• _What the exercise asks_
Look below for the line holding "(** [base ** exponent]" and the line holding "Definition pow (float_pow". Transcribe exactly those lines and all lines between them, nothing more.

Content starts

(** ** Writing it *)

Lemma reads_from v st : kept v -> read_token st (named "from" v) = with_query (add_from v) st.
Proof. intros (Hne & Ht & _). unfold read_token, named. change (lit "from" ++ lit ":" ++ v) with (lit "from" ++ 58 :: v).
  rewrite split_once_app by (by apply (bool_decide_unpack _); vm_compute). rewrite Ht. by destruct v. Qed.
Lemma reads_to v st : kept v -> read_token st (named "to" v) = with_query (add_to v) st.
Proof. intros (Hne & Ht & _). unfold read_token, named. change (lit "to" ++ lit ":" ++ v) with (lit "to" ++ 58 :: v).
  rewrite split_once_app by (by apply (bool_decide_unpack _); vm_compute). rewrite Ht. by destruct v. Qed.
Lemma reads_subject v st : kept v -> read_token st (named "subject" v) = with_query (add_subject v) st.
Proof. intros (Hne & Ht & _). unfold read_token, named. change (lit "subject" ++ lit ":" ++ v) with (lit "subject" ++ 58 :: v).
  rewrite split_once_app by (by apply (bool_decide_unpack _); vm_compute). rewrite Ht. by destruct v. Qed.
Lemma reads_label v st : kept v -> read_token st (named "label" v) = with_query (set_label v) st.
Proof. intros (Hne & Ht & _). unfold read_token, named. change (lit "label" ++ lit ":" ++ v) with (lit "label" ++ 58 :: v).
  rewrite split_once_app by (by apply (bool_decide_unpack _); vm_compute). rewrite Ht. by destruct v. Qed.
Lemma reads_flag f st : read_token st (flag_text f) = with_query (add_flag f) st.
Proof. by destruct f. Qed.
Lemma balanced_rename db gone acc i i' : Balanced db gone -> spam_judgment_state db acc i' = None ->
  Balanced (with_judgments (update (of_message acc i) (set_message i')) db) gone.
Proof.
  intros [Hc Hn] Hi. assert (forall j, j ∈ spam_judgments db -> judgment_key j <> (acc, i')) as Hfree.
  { intros j Hj E. unfold spam_judgment_state in Hi. apply fmap_None in Hi. rewrite query_row_None in Hi.
    specialize (Hi j Hj). by rewrite of_message_spec, bool_decide_eq_false in Hi. }
  split; cbn.
  - assert (Counted db (update (of_message acc i) (set_message i') (spam_judgments db) ++ gone)) as [? ?]; [|done].
    apply (counted_same db (spam_judgments db ++ gone)); [|done]. intros p Hp. rewrite !number_app. f_equal.
    unfold update. rewrite number_fmap. apply number_ext. intros j _. destruct (of_message acc i j); [|done]. by apply Hp.
  - unfold update. rewrite <- list_fmap_compose.
    rewrite (list_fmap_ext _ ((fun k => if bool_decide (k = (acc, i)) then (acc, i') else k) ∘ judgment_key)).
    2:{ intros _ j _. cbn. rewrite of_message_spec. case_bool_decide as E; [|done]. injection E as E _. unfold judgment_key, set_message. cbn. by rewrite E. }
    rewrite list_fmap_compose. apply NoDup_fmap_2_strong; [|done]. intros k k' Hk Hk'.
    apply list_elem_of_fmap in Hk as (j & -> & Hj). apply list_elem_of_fmap in Hk' as (j' & -> & Hj').
    repeat case_bool_decide; try congruence; intros E; exfalso; [by apply (Hfree j')|by apply (Hfree j)].
Qed.

Section WithJson.
Context {J : JsonText}.

Lemma transfer_spec acc source targets db u db' : transfer_one acc source targets db u = Some db' ->
  exists i i' s, i' <> i /\ spam_judgment_state db acc i = Some s
  /\ db' = with_judgments (update (of_message acc i) (set_message i')) (write_spam_judgment db acc i' (spam_judgment_state db acc i') None).
Proof.
  unfold transfer_one. destruct (query_row _ (messages db)) as [s|]; [|done]. cbn.
  destruct (stable_cached_message_identity _) as [identity|]; [|done]. cbn.
  destruct (targets !! identity) as [i'|]; [|done]. cbn. destruct (Z.eqb_spec i' (id s)); [done|].
  destruct (spam_judgment_state db acc (id s)) as [st|] eqn:Es; [|done]. cbn. intros [= <-].
  exists (id s), i', st. split_and!; [done..|]. unfold write_spam_judgment. by destruct (spam_judgment_state db acc i').
Qed.

Lemma balanced_transfer acc source targets db u db' gone :
  transfer_one acc source targets db u = Some db' -> Balanced db gone -> Balanced db' gone.
Proof.
  intros (i & i' & s & _ & _ & ->)%transfer_spec Hb. apply balanced_rename; [by apply balanced_write|].
  rewrite written_state by apply (balanced_keys _ _ Hb). by rewrite bool_decide_true.
Qed.

Lemma balanced_move db gone acc source target uids :
  Balanced db gone -> Balanced (fst (preserve_spam_judgments_for_move db acc source target uids)) gone.
Proof.
  unfold preserve_spam_judgments_for_move. destruct (bool_decide _ || _); [done|].
  generalize (target_ids db acc target), 0%nat. intros targets n. revert db n. induction uids as [|u uids IH]; intros db n Hb; [done|]. cbn.
  destruct (transfer_one acc source targets db u) as [db'|] eqn:E; apply IH; [by eapply balanced_transfer|done].
Qed.

(** The judgments that go with messages dropped. *)
Definition dropped (p : Message -> bool) (db : Db) : list Judgment :=
  select (fun j => bool_decide (message_id j ∈ id <$> select p (messages db))) (spam_judgments db).

Lemma balanced_drop p db gone : Balanced db gone -> Balanced (drop_messages p db) (dropped p db ++ gone).
Proof.
  intros [Hc Hn]. split; cbn; [|by apply delete_where_key].
  assert (Counted db (delete_where (fun j => bool_decide (message_id j ∈ id <$> select p (messages db))) (spam_judgments db) ++ dropped p db ++ gone)) as [? ?]; [|done].
  apply (counted_same db (spam_judgments db ++ gone)); [|done]. intros q _. unfold dropped.
  rewrite !number_app, (number_split q (fun j => bool_decide (message_id j ∈ id <$> select p (messages db))) (spam_judgments db)). lia.
Qed.

Definition of_account (acc : text) (j : Judgment) : bool := bool_decide (j_account j = acc).

Lemma ledger_forget says t js acc : (forall b a k j, says b a k j = true -> j_account j = a) ->
  Ledger says t js ->
  Ledger says (delete_where (fun r => bool_decide (c_account r = acc)) t) (delete_where (of_account acc) js).
Proof.
  intros Hs [[Hk Hr] Hl]. split.
  - split; [by apply delete_where_key|]. apply Forall_forall. intros r [Hin _]%elem_of_delete_where. by apply (proj1 (Forall_forall _ _) Hr).
  - intros b a k. unfold count, counts_at. destruct (decide (a = acc)) as [->|Ha].
    + rewrite (proj2 (query_row_None _ _)).
      2:{ intros r [_ Hr']%elem_of_delete_where. unfold of_key. by rewrite Hr'. }
      symmetry. apply number_none. intros j [_ Hj]%elem_of_delete_where. apply not_true_iff_false. intros E%Hs.
      unfold of_account in Hj. by rewrite bool_decide_true in Hj.
    + rewrite query_row_delete_other.
      2:{ intros r E%bool_decide_eq_true. unfold of_key. by rewrite bool_decide_false by congruence. }
      fold (counts_at t a k). fold (count b t a k). rewrite Hl, (number_split (says b a k) (of_account acc) js).
      rewrite (number_none _ (select _ _)); [lia|]. intros j [_ E%bool_decide_eq_true]%elem_of_select. apply not_true_iff_false. intros E'%Hs. congruence.
Qed.

Lemma balanced_forget acc db gone : Balanced db gone ->
  Balanced (forget_account acc db) (delete_where (of_account acc) (dropped (fun m => bool_decide (account m = acc)) db ++ gone)).
Proof.
  intros Hb. destruct (balanced_drop (fun m => bool_decide (account m = acc)) db gone Hb) as [[H1 H2] Hn].
  split; [split|]; cbn [forget_account sender_spam spam_triggers spam_judgments].
  - unfold delete_where at 2 3. rewrite <- filter_app. apply (ledger_forget _ _ _ acc) in H1; [done|].
    intros b a k j. unfold says_sender. rewrite !andb_true_iff, bool_decide_eq_true. tauto.
  - unfold delete_where at 2 3. rewrite <- filter_app. apply (ledger_forget _ _ _ acc) in H2; [done|].
    intros b a k j. unfold says_word. rewrite !andb_true_iff, bool_decide_eq_true. tauto.
  - by apply delete_where_key.
Qed.

(** ** Whatever happens *)

Definition nothing : Db := {| messages := []; sender_spam := []; spam_triggers := []; spam_judgments := []; sender_lists := [] |}.

(** What happens to a database, with the judgments of the messages gone
    from it beside: a judgment, an undo, a sender put on a list, a look at
    what was not judged, a move, mail that comes or changes, messages that
    go, an account that goes. *)
Inductive step : Db * list Judgment -> Db * list Judgment -> Prop :=
| step_record db gone acc fol k b r db' :
    record_spam_judgment_change db acc fol k b = Some (r, db') -> step (db, gone) (db', gone)
| step_revert db gone c c' db' : revert_spam_judgment db c = Some (c', db') -> step (db, gone) (db', gone)
| step_listed db gone acc s a p db' : set_sender_listed db acc s a = Ok (p, db') -> step (db, gone) (db', gone)
| step_rejudge db gone acc only : step (db, gone) (fst (rejudge_spam db acc only), gone)
| step_move db gone acc source target uids :
    step (db, gone) (fst (preserve_spam_judgments_for_move db acc source target uids), gone)
| step_mail db gone ms : NoDup (id <$> ms) -> Forall (fun j => message_id j ∈ id <$> ms) (spam_judgments db) ->
    step (db, gone) (with_messages (fun _ => ms) db, gone)
| step_drop db gone p : step (db, gone) (drop_messages p db, dropped p db ++ gone)
| step_forget db gone acc :
    step (db, gone) (forget_account acc db, delete_where (of_account acc) (dropped (fun m => bool_decide (account m = acc)) db ++ gone)).

Definition reached (db : Db) (gone : list Judgment) : Prop := rtc step (nothing, []) (db, gone).

(** A judgment written and everything judged again. *)
Definition rewritten (db : Db) (acc : text) (i : Z) (next : option SpamJudgmentState) : Db :=
  fst (rejudge_spam_rows (write_spam_judgment db acc i (spam_judgment_state db acc i) next) acc false).
(** * QueueCTL: the scheduling and execution engine

    A shallow embedding of [queuectl/models.py], [queuectl/storage.py],
    [queuectl/scheduler.py] and the claim/loop part of [queuectl/worker.py],
    followed by the properties of the engine that were checked against it.

    Conventions of the embedding:
    - the [jobs] table is the list of its rows in insertion order; SQL
      statements are written with the combinators of [Sql];
    - timestamps are the ISO strings the code stores, compared the way SQLite
      compares TEXT (bytewise, [String.leb]);
    - the wall clock, [datetime.isoformat], floating-point powers and the
      child processes are the environment [Env]; code that reads the clock or
      spawns a process lives in the state monad [M] over [World];
    - a call that can raise returns an [Outcome]: the value it returns or
      the exception it raises. *)

From Stdlib Require Import ZArith List String Ascii Bool Lia.
From Stdlib Require Import Permutation Sorted DecimalString SpecFloat.
Import ListNotations.

Local Open Scope string_scope.
Local Open Scope list_scope.
Local Open Scope Z_scope.

(** ** Exceptions *)

(** The exceptions that leave the functions modelled here. *)
Inductive Exception : Set :=
| OverflowError
| ZeroDivisionError
| ValueError.

(** What a call produces. *)
Inductive Outcome (A : Type) : Type :=
| Returns (value : A)
| Raises (e : Exception).

Arguments Returns {A} value.
Arguments Raises {A} e.

(** ** Python values *)

Module Py.

(** Truthiness of an [Optional[str]]: [None] and the empty string are falsy. *)
Definition truthy_str (s : option string) : bool :=
  match s with
  | Some (String _ _) => true
  | _ => false
  end.

(** Truthiness of an [Optional[int]]: [None] and [0] are falsy. *)
Definition truthy_int (n : option Z) : bool :=
  match n with
  | Some n => negb (n =? 0)
  | None => false
  end.

(** [a or b] *)
Definition or_ {A : Type} (truthy : A -> bool) (a b : A) : A :=
  if truthy a then a else b.

(** [str(n)] for an int *)
Definition str_int (n : Z) : string := NilZero.string_of_int (Z.to_int n).

(** [str(n)] for an [Optional[int]], as an f-string renders it *)
Definition str_opt_int (n : option Z) : string :=
  match n with
  | Some n => str_int n
  | None => "None"
  end.

(** A number as [json] reads it and [float()] builds it: an [int], or a
    [float], which is a binary64 value. *)
Inductive Number : Set :=
| PyInt (z : Z)
| PyFloat (x : spec_float).

(** [int(x)] for a float: truncation towards zero. *)
Definition int_of_float (x : spec_float) : Outcome Z :=
  match x with
  | S754_zero _ => Returns 0
  | S754_infinity _ => Raises OverflowError
  | S754_nan => Raises ValueError
  | S754_finite s m e =>
      let a := if 0 <=? e then Z.pos m * 2 ^ e else Z.pos m / 2 ^ (- e) in
      Returns (if s then - a else a)
  end.

(** [int(v)] *)
Definition int_ (v : Number) : Outcome Z :=
  match v with
  | PyInt z => Returns z
  | PyFloat x => int_of_float x
  end.

(** [base ** exponent] for an [int] exponent. An [int] base with a
    non-negative exponent gives the exact [int]. In every other case Python
    computes in floating point: [float_pow] is that computation. *)
Definition pow (float_pow : Number -> Z -> Outcome spec_float)
           (base : Number) (exponent : Z) : Outcome Number :=
  match base with
  | PyInt z =>
      if 0 <=? exponent then Returns (PyInt (z ^ exponent))
      else match float_pow base exponent with
           | Returns y => Returns (PyFloat y)
           | Raises e => Raises e
           end
  | PyFloat _ =>
      match float_pow base exponent with
      | Returns y => Returns (PyFloat y)
      | Raises e => Raises e
      end
  end.

End Py.

(** ** models.py *)

Inductive JobState : Set :=
| PENDING
| PROCESSING
| COMPLETED
| FAILED
| DEAD.

Definition JobState_value (s : JobState) : string :=
  match s with
  | PENDING => "pending"
  | PROCESSING => "processing"
  | COMPLETED => "completed"
  | FAILED => "failed"
  | DEAD => "dead"
  end.

Definition JobState_eqb (a b : JobState) : bool :=
  match a, b with
  | PENDING, PENDING
  | PROCESSING, PROCESSING
  | COMPLETED, COMPLETED
  | FAILED, FAILED
  | DEAD, DEAD => true
  | _, _ => false
  end.

Record Job : Set := mkJob {
  id : string;
  command : string;
  state : JobState;
  attempts : Z;
  max_retries : Z;
  created_at : string;
  updated_at : string;
  priority : Z;
  run_at : option string;
  timeout : option Z;
  output : option string;
  error : option string;
  next_retry_at : option string
}.

(** Attribute assignments [job.f = v]. *)

Definition set_state (v : JobState) (j : Job) : Job :=
  mkJob (id j) (command j) v (attempts j) (max_retries j) (created_at j)
        (updated_at j) (priority j) (run_at j) (timeout j) (output j)
        (error j) (next_retry_at j).

Definition set_attempts (v : Z) (j : Job) : Job :=
  mkJob (id j) (command j) (state j) v (max_retries j) (created_at j)
        (updated_at j) (priority j) (run_at j) (timeout j) (output j)
        (error j) (next_retry_at j).

Definition set_updated_at (v : string) (j : Job) : Job :=
  mkJob (id j) (command j) (state j) (attempts j) (max_retries j)
        (created_at j) v (priority j) (run_at j) (timeout j) (output j)
        (error j) (next_retry_at j).

Definition set_output (v : option string) (j : Job) : Job :=
  mkJob (id j) (command j) (state j) (attempts j) (max_retries j)
        (created_at j) (updated_at j) (priority j) (run_at j) (timeout j) v
        (error j) (next_retry_at j).

Definition set_error (v : option string) (j : Job) : Job :=
  mkJob (id j) (command j) (state j) (attempts j) (max_retries j)
        (created_at j) (updated_at j) (priority j) (run_at j) (timeout j)
        (output j) v (next_retry_at j).

Definition set_next_retry_at (v : option string) (j : Job) : Job :=
  mkJob (id j) (command j) (state j) (attempts j) (max_retries j)
        (created_at j) (updated_at j) (priority j) (run_at j) (timeout j)
        (output j) (error j) v.

(** ** The SQL statements the storage layer issues *)

Module Sql.

Definition Table := list Job.

(** [UPDATE jobs SET ... WHERE ...]: the new table and [cursor.rowcount]. *)
Definition update (whr : Job -> bool) (set : Job -> Job) (t : Table)
  : Table * nat :=
  (map (fun r => if whr r then set r else r) t, List.length (filter whr t)).

(** [SELECT * FROM jobs WHERE ...] *)
Definition select (whr : Job -> bool) (t : Table) : list Job := filter whr t.

Fixpoint insert_row (before : Job -> Job -> bool) (x : Job) (l : list Job)
  : list Job :=
  match l with
  | [] => [x]
  | y :: l' => if before x y then x :: l else y :: insert_row before x l'
  end.

(** [ORDER BY ...], the ordering given as "row [a] may precede row [b]";
    rows that tie stay in table order. *)
Fixpoint order_by (before : Job -> Job -> bool) (l : list Job) : list Job :=
  match l with
  | [] => []
  | x :: l' => insert_row before x (order_by before l')
  end.

(** [LIMIT n]; a negative [n] means no limit in SQLite. *)
Definition limit (n : Z) (l : list Job) : list Job :=
  if n <? 0 then l else firstn (Z.to_nat n) l.

(** [cursor.fetchone()] *)
Definition fetchone (l : list Job) : option Job := hd_error l.
(** The helper on a well-formed frame.  It returns when every conversion
    to [uint16_t] it has to make is defined, and the raster holds the
    encoded samples in row-major order. *)
Lemma FillDepthImageHelper_spec (st : State) (msg : Image) (rows cols : Z)
  (data : list float) :
  raster_ok rows cols data ->
  (use_depth_image_16UC1_format_ (config st) = true ->
   forall k e, 0 <= k < rows * cols -> read data k = Some e ->
               is_Some (encode16 (point_cloud_cutoff_ (config st)) e)) ->
  exists img,
    FillDepthImageHelper st msg rows cols data = Some img /\
    di_inv st data (rows * cols) (rows * cols) (rows * cols, im_data img).
Proof.
  intros Hok Hfit. pose proof Hok as (Hr & Hc & Hov & Hdata).
  unfold FillDepthImageHelper.
  rewrite (wrap32_small (rows * cols)) by lia.
  destruct (rows * cols =? 0) eqn:E0; [apply Z.eqb_eq in E0; lia |].
  set (dest0 := if negb _ then Raster32 _ else Raster16 _).
  destruct (for_loop_inv
              (fun j s => di_inv st data (rows * cols) (j * cols) s)
              (fun j => for_loop (Z.to_nat cols) 0 (di_pixel st cols data j))
              (Z.to_nat rows) 0 (0, dest0)) as (s' & Hl & Hs').
  - unfold di_inv, dest0. simpl. rewrite Z.sub_0_r.
    destruct (use_depth_image_16UC1_format_ (config st)); simpl.
    + split; [reflexivity |]. exists []. split; [constructor | reflexivity].
    + split; reflexivity.
  - intros j s1 Hj H1.
    destruct (for_loop_inv
                (fun i s => di_inv st data (rows * cols) (j * cols + i) s)
                (di_pixel st cols data j) (Z.to_nat cols) 0 s1)
      as (s2 & Hl2 & Hs2).
    + rewrite Z.add_0_r. exact H1.
    + intros i s3 Hi H3.
      destruct (di_pixel_step st rows cols data j i s3 Hok)
        as (s4 & Hb & H4); try lia; try assumption.
      * intros Hfmt e He. apply (Hfit Hfmt (j * cols + i)); [| exact He].
        apply flat_index_bound; lia.
      * exists s4. split; [exact Hb |]. rewrite Z.add_assoc. exact H4.
    + exists s2. split; [exact Hl2 |].
      replace ((j + 1) * cols)
        with (j * cols + (0 + Z.of_nat (Z.to_nat cols))) by lia.
      exact Hs2.
  - rewrite Hl. simpl. destruct s' as [idx dest]. simpl.
    eexists. split; [reflexivity |]. simpl.
    replace ((0 + Z.of_nat (Z.to_nat rows)) * cols) with (rows * cols) in Hs'
      by lia.
    destruct Hs' as [Hidx Hdest]. split; [reflexivity | exact Hdest].
Qed.

(** Reading back an encoded sample. *)
Lemma read_fmap_take {A B} (f : A -> B) (l : list A) (n k : Z) (x : A) :
  0 <= k < n -> read l k = Some x ->
  read (f <$> take (Z.to_nat n) l) k = Some (f x).
Proof.
  intros Hk Hr. apply read_lookup in Hr. destruct Hr as [_ Hl].
  unfold read. destruct (0 <=? k) eqn:E; [| apply Z.leb_gt in E; lia].
  rewrite list_lookup_fmap, lookup_take_lt by lia. rewrite Hl. reflexivity.
Qed.

Lemma read_Forall2_take {A B} (R : A -> B -> Prop) (l : list A)
  (l' : list B) (n k : Z) (x : A) :
  0 <= k < n -> read l k = Some x ->
  Forall2 R (take (Z.to_nat n) l) l' ->
  exists y, read l' k = Some y /\ R x y.
Proof.
  intros Hk Hr HF. apply read_lookup in Hr. destruct Hr as [_ Hl].
  assert (Ht : take (Z.to_nat n) l !! Z.to_nat k = Some x)
    by (rewrite lookup_take_lt by lia; exact Hl).
  destruct (Forall2_lookup_l _ _ _ _ _ HF Ht) as (y & Hy & HR).
  exists y. split; [| exact HR].
  unfold read. destruct (0 <=? k) eqn:E; [exact Hy | apply Z.leb_gt in E; lia].
Qed.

Content ends

• _Output of the exercise_
(** [base ** exponent] for an [int] exponent. An [int] base with a
    non-negative exponent gives the exact [int]. In every other case Python
    computes in floating point: [float_pow] is that computation. *)
Definition pow (float_pow : Number -> Z -> Outcome spec_float)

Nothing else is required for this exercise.